- O PS vai votar contra a chamada “contrarreforma laboral” no parlamento e prepara propostas de alterações caso avance para a especialidade, acusando o Governo de desconsiderar os parceiros sociais.
- José Luís Carneiro criticou a Administração por apresentar a reforma sem concertação social, dizendo que expõe famílias, especialmente aquelas com filhos até 12 anos, e mães em amamentação, além de expor trabalhadores à precariedade.
- O líder socialista prometeu, na próxima semana, apresentar uma proposta para melhorar a competitividade da economia, relançar o diálogo social e valorizar salários, com foco na formação e requalificação dos trabalhadores.
- Carneiro disse já ter reunido com a Confederação dos Agricultores de Portugal, Confederação Empresarial de Portugal, Confederação de Comércio e Serviços de Portugal e a UGT, e vai reunir-se na sexta-feira com a CGTP.
- O secretário-geral do PS alertou que sugerir subir o salário mínimo para 1.600 euros seria uma moeda de troca que favorecería a precariedade a médio e longo prazo.
O PS decidiu votar contra a proposta de lei laboral no parlamento, classificando-a como uma contrarreforma. O anúncio foi feito por José Luís Carneiro, líder parlamentar, numa conferência de imprensa na sede do partido, em Lisboa.
Carneiro confirmou que, se o tema avançar para a fase de especialidade, o PS apresentará propostas de alteração. O líder do partido apontou uma perceção de desconsideração por parte do Governo face aos parceiros sociais.
O secretário-geral do PS criticou ainda a relação entre vida pessoal e vida profissional, especialmente para famílias com filhos até aos 12 anos, incluindo questões de amamentação.
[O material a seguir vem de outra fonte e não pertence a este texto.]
(** [Get] changes nothing of a group but its cache. *)
Lemma Get_fields key g w r g' w' :
  Get Errorf key g w = Returns (r, g', w') →
  name g' = name g ∧ getter g' = getter g ∧ peers g' = peers g ∧
  cacheBytes (mainCache g') = cacheBytes (mainCache g).
Proof.
  unfold Get. case_decide; [by intros [= _ <- _] |].
  pose proof (get_cacheBytes key (mainCache g)) as Hcb.
  destruct (get key (mainCache g)) as [[v|] c1]; simpl in Hcb; [by intros [= _ <- _] |].
  assert (∀ w0, getLocally key (with_mainCache g c1) w0 = Returns (r, g', w') →
                name g' = name g ∧ getter g' = getter g ∧ peers g' = peers g ∧
                cacheBytes (mainCache g') = cacheBytes (mainCache g)) as Hloc.
  { intros w0 (? & ? & ? & ?)%getLocally_fields. simpl in *.
    split_and!; congruence. }
  unfold load, getFromPeer.
  destruct (peers (with_mainCache g c1)) as [picker|]; [|apply Hloc].
  destruct (picker key w) as [[peer|] s1]; [|apply Hloc].
  destruct (peer (name (with_mainCache g c1)) key s1) as [[bytes [err|]] s2];
    [apply Hloc |].
  by intros [= _ <- _].
Qed.

Lemma Gets_keep (keys : list string) g w g' w' :
  cache_ok (mainCache g) →
  Gets Errorf keys g w = Returns (g', w') →
  cache_ok (mainCache g') ∧
  name g' = name g ∧ getter g' = getter g ∧ peers g' = peers g ∧
  cacheBytes (mainCache g') = cacheBytes (mainCache g).
Proof.
  revert g w. induction keys as [|key keys IH]; intros g w Hok; simpl.
  - by intros [= <- <-].
  - destruct (Get Errorf key g w) as [[[r g1] w1]| |] eqn:HG; [|done..].
    intros Hrest.
    destruct (Get_fields key g w r g1 w1 HG) as (Hn & Hg & Hp & Hcb).
    destruct (IH g1 w1 (Get_ok Errorf g g1 key w r w1 Hok HG) Hrest)
      as (? & ? & ? & ? & ?).
    split_and!; congruence.
Qed.

(** X13. Whatever keys a group is asked for, once the calls have returned
    the group has the name, the loader, the peer picker and the capacity it
    had; only its cache has changed, and the cache still satisfies its
    invariant: store allocated with the capacity of the wrapper, list and
    index in agreement, byte counter equal to the sum over the entries. *)
Theorem gets_change_only_the_cache (keys : list string) g w g' w' :
  cache_ok (mainCache g) →
  Gets Errorf keys g w = Returns (g', w') →
  name g' = name g ∧ getter g' = getter g ∧ peers g' = peers g ∧
  cacheBytes (mainCache g') = cacheBytes (mainCache g) ∧
  cache_ok (mainCache g').
Proof.
  intros Hok Hrun.
  destruct (Gets_keep keys g w g' w' Hok Hrun) as (? & ? & ? & ? & ?).
  by split_and!.
Qed.

(** X14. A peer picker can be registered once: [RegisterPeers] with a
    picker, on a group without one, returns the group with that picker and
    nothing else changed, and from then on, whatever keys the group has
    been asked for in between, a further [RegisterPeers] panics, whatever
    its argument.  [RegisterPeers] with the nil picker leaves a group
    without picker as it is, so that it can be called again. *)
Theorem register_peers_only_once (picker : @PeerPicker W error)
    (later : option (@PeerPicker W error)) (keys : list string) g w :
  peers g = None → cache_ok (mainCache g) →
  RegisterPeers None g = Returns g ∧
  ∃ g1, RegisterPeers (Some picker) g = Returns g1 ∧
        peers g1 = Some picker ∧ name g1 = name g ∧ getter g1 = getter g ∧
        mainCache g1 = mainCache g ∧
        ∀ g2 w2, Gets Errorf keys g1 w = Returns (g2, w2) →
                 RegisterPeers later g2
                 = Panics "RegisterPeerPicker called more than once".
Proof.
  intros Hp Hok. split.
  - unfold RegisterPeers. rewrite Hp. destruct g; simpl in *. by subst.
  - unfold RegisterPeers at 1. rewrite Hp. eexists. split; [done |].
    simpl. split_and!; try done.
    intros g2 w2 Hrun.
    destruct (Gets_keep keys _ w g2 w2 (Hok : cache_ok (mainCache
      {| name := name g; getter := getter g; mainCache := mainCache g;
         peers := Some picker |})) Hrun) as (_ & _ & _ & Hp2 & _).
    simpl in Hp2. unfold RegisterPeers. by rewrite Hp2.
Qed.

Lemma NewGroups_cons name cb (getter : @Getter W error) regs groups :
  NewGroups ((name, cb, Some getter) :: regs) groups
  = NewGroups regs (<[name := fresh_group name cb getter]> groups).
Proof. done. Qed.

(** X15. The registry answers a name with the group of the most recent
    [NewGroup] call for that name, a group with an unallocated cache of
    the capacity given and without peer picker, and answers every other
    name as before; a [NewGroup] without loader panics. *)
Theorem registry_returns_latest_group
    (regs : list (string * Z * option (@Getter W error)))
    (groups : gmap string (Group W error)) :
  (Forall (λ r, is_Some r.2) regs →
     ∃ groups',
       NewGroups regs groups = Returns groups' ∧
       ∀ n, GetGroup n groups'
            = match last (filter (λ r, r.1.1 = n) regs) with
              | Some (_, cb, Some getter) => Some (fresh_group n cb getter)
              | _ => GetGroup n groups
              end) ∧
  (¬ Forall (λ r, is_Some r.2) regs → NewGroups regs groups = Panics "nil Getter").
Proof.
  revert groups. induction regs as [|[[name cb] getter] regs IH]; intros groups.
  - split; [|intros Hn; destruct Hn; constructor].
    intros _. exists groups. by split.
  - destruct getter as [getter|].
    + rewrite NewGroups_cons.
      destruct (IH (<[name := fresh_group name cb getter]> groups)) as [IH1 IH2].
      split.
      * intros [_ Hall]%Forall_cons. destruct (IH1 Hall) as (groups' & -> & Hlk).
        exists groups'. split; [done |]. intros n. rewrite Hlk.
        destruct (decide (name = n)) as [->|Hne].
        -- rewrite filter_cons_True by done.
           destruct (filter (λ r, r.1.1 = n) regs) as [|r rs] eqn:Hf using rev_ind.
           ++ simpl. unfold GetGroup. by rewrite lookup_insert_eq.
           ++ rewrite app_comm_cons, !last_snoc. destruct r as [[? ?] [?|]]; [done |].
              unfold GetGroup. (* the last registration has no loader *)
              assert ((s, z, None) ∈ regs) as Hin.
              { apply (list_elem_of_filter (λ r, r.1.1 = n) regs).
                rewrite Hf. set_solver. }
              apply (proj1 (Forall_forall _ _) Hall) in Hin. by destruct Hin.
        -- rewrite filter_cons_False by done.
           destruct (last (filter (λ r, r.1.1 = n) regs)) as [[[? ?] [?|]]|];
             unfold GetGroup; by rewrite ?lookup_insert_ne.
      * intros Hn. apply IH2. intros Hall. apply Hn. constructor; [by eexists | done].
    + split; [intros [[? ?] _]%Forall_cons; done | done].
Qed.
Afirmou que a proposta pode agravar a precariedade laboral.
Relação com parceiros sociais
Carneiro disse que o Governo revelou uma incompreensível desconsideração pelos parceiros sociais ao apresentar a proposta sem concertação. O líder socialista afirmou que o diálogo social precisa de relançamento.
O PS anunciou que, na próxima semana, apresentará uma proposta com foco na competitividade da economia, na produtividade das empresas, na valorização salarial e na formação dos trabalhadores. O objetivo é abrir espaço para negociações.
O responsável socialista destacou já ter reunido com várias confederações, incluindo Agricultores, Empresarial, Comércio e Serviços, bem como com a UGT. Está agendada reunião com a CGTP na sexta-feira.
Perspetivas e próximos passos
Questionado sobre o âmbito da futura proposta, Carneiro indicou que não será apenas legislativo, tendo um âmbito mais amplo do que a reforma laboral em causa. O objetivo é facilitar um acordo mais amplo.
O líder do PS também comentou o debate sobre o salário mínimo. Adiantou que uma valorização para 1600 euros poderá ser usada como instrumento de pressão para decisões futuras, o que, segundo ele, poderia afetar condições laborais.
Durante a entrevista, Carneiro comentou ainda declarações da ministra do Trabalho, classificando-as como infelizes e esquecíveis. O tema gerou críticas, sem influenciar prioridades do PS quanto ao diálogo social.
Questionado sobre uma possível indicação de Luísa Neto para Provedora de Justiça, Carneiro remituiu a apresentação ao líder parlamentar, sem confirmar a decisão.